TASK BRIEF ▸ The lines from the start of the records below through the line containing "(** The directory" are to be copied exactly, both ends included, with nothing added.

MATERIAL TO PROCESS ▸
Lemma sample_ls_mem : ls_mem 1000 2000 3000 sample_ls.
Proof.
  assert (Hr : forall n, Forall is_byte (repeat 0 n)) by (intros n; apply Forall_forall; intros x Hx%list_elem_of_In%repeat_spec; by subst).
  split; unfold sample_ls.
  - do 3 apply mapped_wr. apply (mapped_repeat _ 1000 15).
  - reflexivity.
  - do 2 apply mapped_wr. apply (mapped_repeat _ 2000 512).
  - apply mapped_wr. apply (mapped_repeat _ 3000 16).
  - apply bytes_wr; [|by repeat constructor]. do 3 (apply bytes_wr; [|apply Hr]). intros a v H. by rewrite lookup_empty in H.
Qed.

(** The directory [.] has two entries: itself, and a file whose name of 14
    bytes has no NUL behind it. *)
Definition sample_ls_dir : list Z := [1; 0; 46] ++ repeat 0 13 ++ [2; 0] ++ bytes_of "fourteen-bytes".
Definition sample_ls_world : world :=
  mk_world {[ [46] := (mk_stat 1 1 T_DIR 1 32, sample_ls_dir);
              bytes_of "./fourteen-bytes" := (mk_stat 1 2 T_FILE 1 3, bytes_of "abc") ]} (w_fds sample_world) [].

Lemma ls_safe_witness :
  wpi (fun n _ => n = 0) (fun _ _ => False) (ls_main 1000 2000 3000 64 sample_ls [0; 64]) sample_ls_world.
Proof.
  assert (Hdot : arg_ok 1000 2000 3000 sample_ls 64 [46]).
  { split; [|unfold apart; simpl; lia]. split; [done|]. split; [vm_compute; repeat split; discriminate|by repeat constructor]. }
  apply (ls_safe 1000 2000 3000 ltac:(lia) ltac:(unfold apart; lia) 64 sample_ls 0 [64] [[46]] sample_ls_world).
  - by repeat constructor.
  - exact Hdot.
  - exact sample_ls_mem.
  - intros n st data. cbn [w_files sample_ls_world]. rewrite lookup_insert_Some, lookup_singleton_Some.
    intros [[_ [= <- <-]]|[_ [_ [= <- <-]]]]; unfold is_byte; apply (bool_decide_unpack _); vm_compute; done.
  - done.
Defined.
(* ===== verification/UtestsSpec.v ===== *)
(** * The load programs

    The generator of grind is the minimal standard generator of Park and
    Miller, and forktest succeeds on a system whose process table it can
    fill. *)

From ITree Require Import ITree.
From S2P Require Import Prelude Defs Memory User Ulib Uprogs Utests.

(** ** grind.c: the generator *)

Module GrindSpec.
Import Grind.

(** The modulus, 2^31 - 1. *)
Definition M : Z := 0x7fffffff.

(** The reference: multiplication by 7^5 modulo 2^31 - 1 on 1 .. 2^31 - 2. *)
Definition minimal_standard (x : Z) : Z := (7 ^ 5 * x) mod M.

(** Schrage's method: the product without its overflow. *)
Lemma schrage x : 1 <= x < M ->
  let r := 16807 * (x mod 127773) - 2836 * (x / 127773) in
  - M < r < M /\ 0 <= 16807 * (x mod 127773) < 2 ^ 31 /\ 0 <= 2836 * (x / 127773) < 2 ^ 31 /\ r = 16807 * x - M * (x / 127773).
Proof.
  intros Hx r. unfold M in *. pose proof (Z.div_mod x 127773 ltac:(lia)). pose proof (Z.mod_pos_bound x 127773 ltac:(lia)).
  subst r. lia.
Qed.

(** 1407677000 is the inverse of 16807. *)
Lemma standard_inverse x : 0 <= x < M -> (1407677000 * minimal_standard x) mod M = x.
Proof.
  intros Hx. unfold minimal_standard. rewrite Z.mul_mod_idemp_r by done.
  replace (1407677000 * (7 ^ 5 * x)) with (x + 11017 * x * M) by (change (7 ^ 5) with 16807; unfold M; lia). rewrite Z.mod_add by done. by apply Z.mod_small.
Qed.

Lemma standard_range x : 1 <= x < M -> 1 <= minimal_standard x < M.
Proof.
  intros Hx. pose proof (Z.mod_pos_bound (7 ^ 5 * x) M ltac:(done)). fold (minimal_standard x) in *.
  destruct (decide (minimal_standard x = 0)) as [E|]; [|lia]. pose proof (standard_inverse x ltac:(lia)) as I. rewrite E in I.
  rewrite Z.mul_0_r in I. rewrite Z.mod_0_l in I by done. lia.
Qed.

Lemma do_rand_eq ctx : let x := ctx mod (M - 1) + 1 in
  do_rand ctx = (minimal_standard x - 1, minimal_standard x - 1) /\ 1 <= x < M.
Proof.
  intros x. pose proof (Z.mod_pos_bound ctx (M - 1) ltac:(done)) as Hm. assert (Hx : 1 <= x < M) by (subst x; lia). split; [|done].
  destruct (schrage x Hx) as (R1 & _ & _ & R2). pose proof (standard_range x Hx) as Hs.
  unfold do_rand. change 0x7ffffffe with (M - 1). change 0x7fffffff with M. fold x.
  rewrite Z.quot_div_nonneg, Z.rem_mod_nonneg by lia. set (r := 16807 * (x mod 127773) - 2836 * (x / 127773)) in *.
  assert (E : (if r <? 0 then r + M else r) = minimal_standard x).
  { unfold minimal_standard. change (7 ^ 5) with 16807. destruct (Z.ltb_spec r 0).
    - apply Z.mod_unique with (q := x / 127773 - 1); lia.
    - apply Z.mod_unique with (q := x / 127773); lia. }
  rewrite E. unfold s32. rewrite swrap_id by (unfold M in *; lia). by rewrite u64_id by (unfold M in *; lia).
Qed.

(** C33: the generator of grind, which never needs more than 31 bits, computes
    the minimal standard generator: it multiplies by 7^5 modulo the prime
    2^31 - 1, on the numbers from 1; its results are between 0 and
    2^31 - 3, and different states give different results. *)
Theorem do_rand_standard ctx : let x := ctx mod (M - 1) + 1 in
  do_rand ctx = (minimal_standard x - 1, minimal_standard x - 1) /\
  0 <= fst (do_rand ctx) < M - 1 /\
  0 <= 16807 * (x mod 127773) < 2 ^ 31 /\ 0 <= 2836 * (x / 127773) < 2 ^ 31 /\
  (forall ctx', do_rand ctx' = do_rand ctx -> ctx' mod (M - 1) = ctx mod (M - 1)).
Proof.
  intros x. destruct (do_rand_eq ctx) as [E Hx]. fold x in E, Hx. pose proof (standard_range x Hx). destruct (schrage x Hx) as (_ & S1 & S2 & _).
  rewrite E. cbn [fst]. split_and!; try done; try lia. intros ctx'. destruct (do_rand_eq ctx') as [-> Hx']. intros [= E1].
  pose proof (standard_inverse x ltac:(lia)). pose proof (standard_inverse (ctx' mod (M - 1) + 1) ltac:(lia)) as E2.
  replace (minimal_standard (ctx' mod (M - 1) + 1)) with (minimal_standard x) in E2 by lia. subst x. lia.
Qed.

End GrindSpec.

(** ** forktest.c *)

Module ForktestSpec.
Import Forktest.

(** A process: whether it is a child of forktest, the children it has not
    waited for, and what was written to the console. *)
Record family := mk_family { fa_child : bool; fa_kids : nat; fa_out : list Z }.

Section family.
(** The processes there is room for. *)
Context (room : nat).

(** A fork succeeds, in both processes, only when there is room, and may fail
    at any time; a wait succeeds exactly when there is a child. *)
Definition family_step {T} (e : sysE T) : family -> T -> family -> Prop :=
  match e in sysE T return family -> T -> family -> Prop with
  | Fork => fun w x w' =>
      (fa_kids w < room)%nat /\ 0 < x /\ w' = mk_family (fa_child w) (S (fa_kids w)) (fa_out w) \/
      (fa_kids w < room)%nat /\ x = 0 /\ w' = mk_family true 0 (fa_out w) \/
      x = -1 /\ w' = w
  | Wait => fun w x w' =>
      match fa_kids w with
      | O => x = -1 /\ w' = w
      | S n => 0 < x /\ w' = mk_family (fa_child w) n (fa_out w)
      end
  | Write fd bytes => fun w x w' =>
      fd = 1 /\ x = Z.of_nat (length bytes) /\ w' = mk_family (fa_child w) (fa_kids w) (fa_out w ++ bytes)
  | _ => fun _ _ _ => False
  end.
#[local] Instance family_os : OS family := @family_step.

Lemma print_rule {X} (Q : unit -> family -> Prop) s w :
  Q () (mk_family (fa_child w) (fa_kids w) (fa_out w ++ line s)) -> wpi X Q (forktest_print s) w.
Proof.
  intros H. apply wpi_bind, wpi_sys; [by eexists _, _|]. intros x w' (_ & _ & ->). by apply wpi_ret.
Qed.

(** The outcome of every process. *)
Definition passed (status : Z) (w : family) : Prop :=
  status = 0 /\ (fa_child w = true \/ fa_kids w = 0%nat /\ fa_out w = line "fork test" ++ line "fork test OK").

Lemma fork_loop_rule (Q : Z -> family -> Prop) n out :
  (n <= room)%nat -> (Z.of_nat room < forktest_N) ->
  (forall n' : nat, (n' <= room)%nat -> Q (Z.of_nat n') (mk_family false n' out)) ->
  wpi passed Q (ITree.iter (fun n =>
    if n <? forktest_N then
      pid ← sys Fork;
      if pid <? 0 then mret (inr n)
      else if pid =? 0 then exit 0
      else mret (inl (n + 1))
    else mret (inr n)) (Z.of_nat n)) (mk_family false n out).
Proof.
  intros Hn Hr HQ. remember (room - n)%nat as d eqn:Hd. revert n Hn Hd. induction d as [|d IH]; intros n Hn Hd;
    apply wpi_iter; rewrite (proj2 (Z.ltb_lt _ _)) by lia; apply wpi_bind, wpi_sys;
    (try by exists (-1), (mk_family false n out); right; right); cbn [fa_kids fa_child fa_out].
  all: intros x w' [(H1 & H2 & ->)|[(H1 & -> & ->)|[-> ->]]]; cbn [fa_kids fa_child fa_out] in *.
  all: try (rewrite (proj2 (Z.ltb_ge _ _)), (proj2 (Z.eqb_neq _ _)) by lia).
  all: try (apply wpi_exit; by split; [|left]).
  all: apply wpi_ret; try (apply HQ; lia); try lia.
  replace (Z.of_nat n + 1) with (Z.of_nat (S n)) by lia. apply IH; lia.
Qed.

Lemma wait_loop_rule (Q : unit -> family -> Prop) n out :
  Q () (mk_family false 0 out) -> wpi passed Q (forktest_wait (Z.of_nat n)) (mk_family false n out).
Proof.
  intros HQ. unfold forktest_wait. induction n as [|n IH]; apply wpi_iter.
  - by apply wpi_ret.
  - rewrite Z.gtb_ltb, (proj2 (Z.ltb_lt _ _)) by lia. apply wpi_bind, wpi_sys; [by exists 1; eexists|].
    intros x w' [Hx ->]. rewrite (proj2 (Z.ltb_ge _ _)) by lia. apply wpi_ret.
    replace (Z.of_nat (S n) - 1) with (Z.of_nat n) by lia. exact IH.
Qed.

(** Forktest ends with status 0 in all its processes on every system with room
    for fewer than 1000 of them, having waited for all its children and
    written that it is OK. *)
Theorem forktest_passes : Z.of_nat room < forktest_N -> wpi passed (fun _ _ => False) forktest_main (mk_family false 0 []).
Proof.
  intros Hr. unfold forktest_main, forktest. do 2 apply wpi_bind. apply print_rule. cbn [fa_child fa_kids fa_out app].
  apply wpi_bind, (fork_loop_rule _ 0); [lia|done|]. intros n Hn. cbv beta. rewrite (proj2 (Z.eqb_neq _ _)) by lia.
  apply wpi_bind, wait_loop_rule, wpi_bind, wpi_sys; [by eexists _, _|]. intros x w' [-> ->]. cbn [Z.eqb negb].
  apply print_rule, wpi_exit. by split; [|right].
Qed.

End family.
End ForktestSpec.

TASK ANSWER ▸
Lemma sample_ls_mem : ls_mem 1000 2000 3000 sample_ls.
Proof.
  assert (Hr : forall n, Forall is_byte (repeat 0 n)) by (intros n; apply Forall_forall; intros x Hx%list_elem_of_In%repeat_spec; by subst).
  split; unfold sample_ls.
  - do 3 apply mapped_wr. apply (mapped_repeat _ 1000 15).
  - reflexivity.
  - do 2 apply mapped_wr. apply (mapped_repeat _ 2000 512).
  - apply mapped_wr. apply (mapped_repeat _ 3000 16).
  - apply bytes_wr; [|by repeat constructor]. do 3 (apply bytes_wr; [|apply Hr]). intros a v H. by rewrite lookup_empty in H.
Qed.

(** The directory [.] has two entries: itself, and a file whose name of 14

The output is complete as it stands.